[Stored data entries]

(** * gijiroku-kun: dual-channel capture, recognition session and
      transcript filter

    A shallow embedding of three source modules and of what surrounds
    them:

    - [src/lib/ai-service.ts]  ([transcribeWithGroq], [WHISPER_HALLUCINATIONS],
      [testGroqConnection]),
    - [src/lib/speech-recognition.ts]  ([SpeechRecognitionEngine], and the
      state updates of [useEvalTemplates] in the same file),
    - the audio capture module  ([AudioCaptureEngine]),
    - the way of a chunk into the conversation log  ([handleAudioChunk] of
      the recording panel, [addLog] of the store).

    JavaScript strings are sequences of UTF-16 code units; methods that
    mutate [this] and may throw are computations in a state-and-exception
    monad whose state survives a throw, as a JavaScript object does. *)

From Stdlib Require Import String Ascii DecimalN.
From stdpp Require Import base tactics option list numbers.

Open Scope string_scope.
Open Scope N_scope.
Open Scope list_scope.

(** ** Exceptions and effects *)

(** The exception values the modelled code can observe.  The code never
    inspects them beyond logging, so the name is enough. *)
Inductive exn :=
  | TypeError
  | ReferenceError
  | InvalidStateError
  | NotSupportedError
  | NotAllowedError
  | SyntaxError
  | NetworkError.

(** What a call into the platform (or an awaited promise) gives back. *)
Inductive attempt (A : Type) :=
  | Resolves (a : A)
  | Rejects (e : exn).
Arguments Resolves {A} a.
Arguments Rejects {A} e.

(** The outcome of running a method on a state [S]: a normal return or a
    throw, each with the state as the method left it. *)
Inductive result (S A : Type) :=
  | Ret (a : A) (s : S)
  | Raise (e : exn) (s : S).
Arguments Ret {S A} a s.
Arguments Raise {S A} e s.

Definition Eff (S A : Type) : Type := S → result S A.

Definition eff_ret {S A} (a : A) : Eff S A := λ s, Ret a s.

Definition eff_bind {S A B} (f : A → Eff S B) (m : Eff S A) : Eff S B :=
  λ s, match m s with
       | Ret a s' => f a s'
       | Raise e s' => Raise e s'
       end.

#[global] Instance Eff_ret {S} : MRet (Eff S) := @eff_ret S.
#[global] Instance Eff_bind {S} : MBind (Eff S) := @eff_bind S.

(** [throw e] *)
Definition throw {S A} (e : exn) : Eff S A := λ s, Raise e s.
(** * Si5351A quadrature clock generator: frequency planner and register packers

    Shallow embedding of [Si5351_routines.c] (with the constants of
    [Si5351SDR.h]) and the properties of its register traffic.

    Conventions of the embedding.
    - Integer types are those of the 8-bit target the source is written for:
      [unsigned long] is a 32-bit unsigned integer, [char] and
      [unsigned char] are 8-bit ones, and [unsigned] holds at least 16 bits.
      Values are kept in [Z] and every store into a 32-bit or 8-bit object is
      reduced modulo [2^32] or [2^8].
    - [float] is IEEE-754 binary32 ([prec = 24], [emax = 128]) and [float]
      expressions are evaluated in that format: conversions and operations
      are the correctly rounded ones (to nearest, ties to even) of the
      standard library's [SpecFloat].
    - The I2C primitives [I2C1_Start], [I2C1_Wr], [I2C1_Stop] are external:
      calling one appends an event to the bus log. *)

From Stdlib Require Import ZArith List Bool Lia.
From Stdlib Require Import Floats.SpecFloat.
From Stdlib Require Import Reals Lra.
Import ListNotations.
Local Open Scope Z_scope.

(** ** Machine integers *)

Module CInt.

Definition u8 (x : Z) : Z := x mod 2 ^ 8.
Definition u32 (x : Z) : Z := x mod 2 ^ 32.

End CInt.
Import CInt.

(** ** Single-precision floating point *)

Module Float32.

Definition prec : Z := 24.
Definition emax : Z := 128.

Definition float := spec_float.

(** Conversion of an unsigned integer to [float]. *)
Definition of_Z (n : Z) : float := binary_normalize prec emax n 0 false.

Definition mul (x y : float) : float := SFmul prec emax x y.
Definition div (x y : float) : float := SFdiv prec emax x y.

(** Conversion of a [float] to an integer discards the fractional part.
    [Z.shiftl] by a negative amount is a right shift, that is the floor of
    the positive mantissa scaled down. *)
Definition trunc (x : float) : Z :=
  match x with
  | S754_finite s m e => cond_Zopp s (Z.shiftl (Zpos m) e)
  | _ => 0
  end.

(** [(unsigned long) x].  The conversion is only defined by C for values
    in range; out of range the embedding wraps. *)
Definition to_ulong (x : float) : Z := u32 (trunc x).

(** Real-number semantics, used to state the accuracy of the operations:
    a finite number is [m * 2^e]. *)
Definition bpow (e : Z) : R := powerRZ 2 e.
Definition F2R (m e : Z) : R := (IZR m * bpow e)%R.

(** [located x mrs]: the shift record [mrs] describes the non-negative
    real [x]: its mantissa is the integer part of [x], the round bit tells
    whether the fractional part reaches one half, and the sticky bit
    whether anything is left beyond the round bit. *)
Definition located (x : R) (mrs : shr_record) : Prop :=
  0 <= shr_m mrs /\
  (IZR (shr_m mrs) <= x < IZR (shr_m mrs) + 1)%R /\
  (shr_r mrs = true <-> (IZR (shr_m mrs) + / 2 <= x)%R) /\
  (shr_s mrs = true <->
   x <> (IZR (shr_m mrs) + (if shr_r mrs then / 2 else 0))%R).

End Float32.

(** ** Constants of Si5351SDR.h *)

Definition SI5351A_ADDRESS : Z := 0xC0.
Definition Si5351A_XTAL_FREQ : Z := 24999117.
Definition SI_SYNTH_PLL_A : Z := 26.
Definition SI_SYNTH_MS_0 : Z := 42.
Definition SI_SYNTH_MS_1 : Z := 50.
Definition SI_R_DIV_1 : Z := 0.
Definition CLK0_PHOFF : Z := 165.
Definition CLK1_PHOFF : Z := 166.

(** ** The I2C bus and the command monad *)

Inductive i2c_event : Type :=
| I2C1_Start
| I2C1_Wr (b : Z)
| I2C1_Stop.

(** The bus log, oldest event first. *)
Definition bus : Type := list i2c_event.

(** A command transforms the bus log and may fail; the only failure in this
    program is the read of a local variable that was never assigned. *)
Definition io (A : Type) : Type := bus -> option (A * bus).

Definition ret {A : Type} (a : A) : io A := fun b => Some (a, b).

Definition bind {A B : Type} (c : io A) (k : A -> io B) : io B :=
  fun b => match c b with
           | Some (a, b') => k a b'
           | None => None
           end.

Definition emit (e : i2c_event) : io unit := fun b => Some (tt, b ++ [e]).

(** Use of values that exist only if every local they depend on was
    assigned. *)
Definition defined {A : Type} (v : option A) : io A :=
  fun b => match v with
           | Some a => Some (a, b)
           | None => None
           end.

Declare Scope io_scope.
Delimit Scope io_scope with io.
Notation "c1 ;; c2" := (bind c1 (fun _ => c2))
  (at level 61, right associativity) : io_scope.
Notation "x <- c1 ;; c2" := (bind c1 (fun x => c2))
  (at level 61, c1 at next level, right associativity) : io_scope.

(** The log a command leaves on an empty bus. *)
Definition run {A : Type} (c : io A) : option bus :=
  match c [] with
  | Some (_, b) => Some b
  | None => None
  end.

(** ** Si5351_routines.c *)

(** The locals of [si5351aSetFrequency] once line 28 has run. *)
Module Locals.
Record t : Type := make {
  divider : Z;
  pllFreq : Z;
  mult : Z;
  l : Z;
  num : Z;
  denom : Z
}.
End Locals.

Section Routines.
Local Open Scope io_scope.

Definition sendRegister (reg_addr reg_value : Z) : io unit :=
  let reg_addr := u8 reg_addr in
  let reg_value := u8 reg_value in
  emit I2C1_Start ;;
  emit (I2C1_Wr SI5351A_ADDRESS) ;;
  emit (I2C1_Wr reg_addr) ;;
  emit (I2C1_Wr reg_value) ;;
  emit I2C1_Stop.

(** [(unsigned long)(128 * ((float)num / (float)denom))], the expression
    of lines 41 and 43. *)
Definition pll_q (num denom : Z) : Z :=
  Float32.to_ulong
    (Float32.mul (Float32.of_Z 128)
                 (Float32.div (Float32.of_Z num) (Float32.of_Z denom))).

Definition setupPLL_P1 (mult num denom : Z) : Z :=
  let P1 := pll_q num denom in
  u32 (128 * mult + P1 - 512).

Definition setupPLL_P2 (num denom : Z) : Z :=
  let P2 := pll_q num denom in
  u32 (128 * num - denom * P2).

Definition setupPLL (pll mult num denom : Z) : io unit :=
  let pll := u8 pll in
  let mult := u8 mult in
  let num := u32 num in
  let denom := u32 denom in
  let P1 := setupPLL_P1 mult num denom in
  let P2 := setupPLL_P2 num denom in
  let P3 := denom in
  sendRegister (pll + 0) (Z.shiftr (Z.land P3 0x0000FF00) 8) ;;
  sendRegister (pll + 1) (Z.land P3 0x000000FF) ;;
  sendRegister (pll + 2) (Z.shiftr (Z.land P1 0x00030000) 16) ;;
  sendRegister (pll + 3) (Z.shiftr (Z.land P1 0x0000FF00) 8) ;;
  sendRegister (pll + 4) (Z.land P1 0x000000FF) ;;
  sendRegister (pll + 5) (Z.lor (Z.shiftr (Z.land P3 0x000F0000) 12)
                                (Z.shiftr (Z.land P2 0x000F0000) 16)) ;;
  sendRegister (pll + 6) (Z.shiftr (Z.land P2 0x0000FF00) 8) ;;
  sendRegister (pll + 7) (Z.land P2 0x000000FF).

Definition setupMultisynth (synth divider rDiv : Z) : io unit :=
  let synth := u8 synth in
  let divider := u32 divider in
  let rDiv := u8 rDiv in
  let P1 := u32 (128 * divider - 512) in
  let P2 := 0 in
  let P3 := 1 in
  sendRegister (synth + 0) (Z.shiftr (Z.land P3 0x0000FF00) 8) ;;
  sendRegister (synth + 1) (Z.land P3 0x000000FF) ;;
  sendRegister (synth + 2) (Z.lor (Z.shiftr (Z.land P1 0x00030000) 16) rDiv) ;;
  sendRegister (synth + 3) (Z.shiftr (Z.land P1 0x0000FF00) 8) ;;
  sendRegister (synth + 4) (Z.land P1 0x000000FF) ;;
  sendRegister (synth + 5) (Z.lor (Z.shiftr (Z.land P3 0x000F0000) 12)
                                  (Z.shiftr (Z.land P2 0x000F0000) 16)) ;;
  sendRegister (synth + 6) (Z.shiftr (Z.land P2 0x0000FF00) 8) ;;
  sendRegister (synth + 7) (Z.land P2 0x000000FF).

(** Lines 11, 19 and 20: the declaration and the two guarded assignments
    of [divider]; [None] is the declared but unassigned local. *)
Definition select_divider (frequency : Z) : option Z :=
  let divider := None in
  let divider := if frequency <? 9050001 then Some 124 else divider in
  let divider := if frequency >? 9050000 then Some 44 else divider in
  divider.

[What you have to do]
Say how many lines of the data hold the string "trunc", with no other words in your reply.

[Answer]
2